* _Task instructions_
Both the line with "forall d', <[name0" and the line with "[[lc|e] l1]; [|done]." in the records below must appear in the output, along with every line between them, exactly and with nothing added.

* _Records for this task_
(** C10: without a metrics logger [save_checkpoint] raises on every
    state, and what it raises once the learner and the buffer have saved
    is the [AttributeError] of the call on [None]; the metrics block of
    the learning step, under its guard, returns without a logger. *)
Theorem save_checkpoint_without_metrics_logger (s : State) :
  metrics_logger (self s) = None ->
  (exists e s', save_checkpoint s = (Raise e, s')) /\
  (forall lc l' bc b',
     learner_save_checkpoint (learner (self s)) = (Ok lc, l') ->
     buffer_save_checkpoint (experience_buffer (self s)) = (Ok bc, b') ->
     exists s', save_checkpoint s = (Raise AttributeError, s')) /\
  (forall cur_time tpd ppo, learn_report cur_time tpd ppo s = (Ok tt, s)).
Proof.
  intros Hnone.
  assert (Hrun : exists e s',
             save_checkpoint s = (Raise e, s') /\
             forall lc l' bc b',
               learner_save_checkpoint (learner (self s)) = (Ok lc, l') ->
               buffer_save_checkpoint (experience_buffer (self s)) = (Ok bc, b') ->
               e = AttributeError).
  { unfold save_checkpoint, write_checkpoint, bind at 1 2 3.
    unfold time_ns at 1. cbn [fst snd].
    set (name := str _). unfold makedirs_exist_ok, modify at 1. cbn [fst snd].
    set (s1 := on_fs _ _).
    assert (Hdir : is_Some (fs s1 !! name)).
    { unfold s1. cbn. destruct (fs s !! name) eqn:E; [by rewrite E|].
      by rewrite lookup_insert_eq. }
    destruct Hdir as [d Hd].
    unfold bind at 1, with_learner at 1, zoom.
    change (learner (self s1)) with (learner (self s)).
    destruct (learner_save_checkpoint (learner (self s))) as [[lc|e] l1].
    2:{ eexists _, _. split; [reflexivity|]. intros; simplify_eq. }
    unfold bind at 1. rewrite (write_ok _ name _ d) by (cbn; exact Hd).
    unfold bind at 1, with_experience_buffer at 1, zoom.
    cbn [self on_fs on_self experience_buffer set_learner].
    change (experience_buffer (self s1)) with (experience_buffer (self s)).
    destruct (buffer_save_checkpoint (experience_buffer (self s))) as [[bc|e] b1].
    2:{ eexists _, _. split; [reflexivity|]. intros; simplify_eq. }
    unfold bind at 1.
    rewrite (write_ok _ name _ (set_ppo_learner (Some lc) d))
      by (cbn; apply lookup_insert_eq).
    unfold bind at 1, with_metrics_logger at 1. cbn. rewrite Hnone.
    eexists _, _. split; [reflexivity|]. done. }
  destruct Hrun as (e & s' & Hrun & He). split_and!.
  - by exists e, s'.
  - intros lc l' bc b' Hl Hb. exists s'. by rewrite Hrun, (He _ _ _ _ Hl Hb).
  - intros. unfold learn_report, bind, attr, gets. cbn. by rewrite Hnone.
Qed.

(** What [write_checkpoint] leaves when it returns. *)
Lemma write_checkpoint_ok (s s1 : State) name :
  write_checkpoint s = (Ok name, s1) ->
  name = str (time_ns_at (time_ns_calls s)) /\
  (exists lc bc mc run_id,
     fs s1 = <[name := mkDir (Some lc) (Some bc) (Some mc)
                 (Some (current_trajectories (self s)))
                 (Some (iteration_state_metrics (self s)))
                 (Some (mkJson (cur_iteration (self s))
                          (iteration_timesteps (self s))
                          (cumulative_timesteps (self s))
                          (iteration_start_time (self s))
                          (timestep_collection_start_time (self s))
                          run_id))]> (fs s)) /\
  config (self s1) = config (self s) /\
  current_env_trajectories (self s1) = current_env_trajectories (self s) /\
  current_trajectories (self s1) = current_trajectories (self s) /\
  is_Some (metrics_logger (self s)).
Proof.
  unfold write_checkpoint, bind at 1 2.
  unfold time_ns at 1. cbn [fst snd].
  set (name0 := str _). unfold makedirs_exist_ok, modify at 1. cbn [fst snd].
  set (s0 := on_fs _ _).
  assert (Hdir : exists d, fs s0 !! name0 = Some d /\
                           forall d', <[name0 := d']> (fs s0)
                                      = <[name0 := d']> (fs s)).
  { unfold s0. cbn. destruct (fs s !! name0) eqn:E.
    - rewrite E. eauto.
    - rewrite lookup_insert_eq. eexists. split; [done|].
      intros. by rewrite insert_insert_eq. }
  destruct Hdir as (d & Hd & Hins).
  unfold bind at 1, with_learner at 1, zoom.
  change (learner (self s0)) with (learner (self s)).
  destruct (learner_save_checkpoint (learner (self s))) as [[lc|e] l1]; [|done].
  unfold bind at 1. rewrite (write_ok _ name0 _ d) by (cbn; exact Hd).
  unfold bind at 1, with_experience_buffer at 1, zoom.
  cbn [self on_fs on_self experience_buffer set_learner].
  change (experience_buffer (self s0)) with (experience_buffer (self s)).
  destruct (buffer_save_checkpoint (experience_buffer (self s)))
    as [[bc|e] b1]; [|done].
  unfold bind at 1.
  rewrite (write_ok _ name0 _ (set_ppo_learner (Some lc) d))
    by (cbn; apply lookup_insert_eq).
  unfold bind at 1, with_metrics_logger at 1.
  cbn [self on_fs on_self metrics_logger set_learner set_experience_buffer].
  change (metrics_logger (self s0)) with (metrics_logger (self s)).
  destruct (metrics_logger (self s)) as [ml|] eqn:Hml; [|done].
  destruct (metrics_save_checkpoint ml) as [[mc|e] ml1]; [|done].
  unfold bind at 1.
  rewrite (write_ok _ name0 _
             (set_experience_buffer_folder (Some bc)
                (set_ppo_learner (Some lc) d)))
    by (cbn; apply lookup_insert_eq).
  unfold bind at 1 2, attr at 1, gets at 1. cbn [fst snd].
  rewrite (write_ok _ name0 _
             (set_metrics_logger_folder (Some mc)
                (set_experience_buffer_folder (Some bc)
                   (set_ppo_learner (Some lc) d))))
    by (cbn; apply lookup_insert_eq).
  unfold bind at 1 2, attr at 1, gets at 1. cbn [fst snd].
  match goal with
  | |- context [write name0 ?f ?st] =>
      rewrite (write_ok st name0 f
                 (set_current_trajectories_pkl
                    (Some (current_trajectories (self s)))
                    (set_metrics_logger_folder (Some mc)
                       (set_experience_buffer_folder (Some bc)
                          (set_ppo_learner (Some lc) d)))))
        by (cbn; apply lookup_insert_eq)
  end.
  unfold bind at 1.
  match goal with
  | |- context [write name0 ?f ?st] =>
      rewrite (write_ok st name0 f
                 (set_iteration_state_metrics_pkl
                    (Some (iteration_state_metrics (self s)))
                    (set_current_trajectories_pkl
                       (Some (current_trajectories (self s)))
                       (set_metrics_logger_folder (Some mc)
                          (set_experience_buffer_folder (Some bc)
                             (set_ppo_learner (Some lc) d))))))
        by (cbn; apply lookup_insert_eq)
  end.
  unfold bind at 1 2, gets at 1. cbn [fst snd].
  cbn [self on_fs on_self config log_to_wandb wandb_run set_metrics_logger
       set_experience_buffer set_learner].
  change (config (self s0)) with (config (self s)).
  change (wandb_run (self s0)) with (wandb_run (self s)).
  set (run_id := if log_to_wandb (config (self s)) then _ else _).
  assert (Hrun : forall st : State,
             (exists r, run_id st = (Ok r, st)) \/
             (exists e, run_id st = (Raise e, st))).
  { intros st. unfold run_id.
    destruct (log_to_wandb _); [|left; by eexists].
    destruct (wandb_run _); [left|right]; by eexists. }
  match goal with
  | |- context [run_id ?st] => destruct (Hrun st) as [[r Hr]|[e Hr]]; rewrite Hr
  end; [|done].
  unfold bind at 1.
  match goal with
  | |- context [write name0 ?f ?st] =>
      rewrite (write_ok st name0 f
                 (set_ppo_agent_json None
                    (set_iteration_state_metrics_pkl
                       (Some (iteration_state_metrics (self s)))
                       (set_current_trajectories_pkl
                          (Some (current_trajectories (self s)))
                          (set_metrics_logger_folder (Some mc)
                             (set_experience_buffer_folder (Some bc)
                                (set_ppo_learner (Some lc) d)))))))
        by (cbn; apply lookup_insert_eq)
  end.
  unfold ret. intros [= <- <-]. split_and!; try done.
  exists lc, bc, mc, r. cbn. rewrite !insert_insert_eq. by rewrite Hins.
Qed.

End Facts.
End CheckpointFacts.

* _Result of this task_
                           forall d', <[name0 := d']> (fs s0)
                                      = <[name0 := d']> (fs s)).
  { unfold s0. cbn. destruct (fs s !! name0) eqn:E.
    - rewrite E. eauto.
    - rewrite lookup_insert_eq. eexists. split; [done|].
      intros. by rewrite insert_insert_eq. }
  destruct Hdir as (d & Hd & Hins).
  unfold bind at 1, with_learner at 1, zoom.
  change (learner (self s0)) with (learner (self s)).
  destruct (learner_save_checkpoint (learner (self s))) as [[lc|e] l1]; [|done].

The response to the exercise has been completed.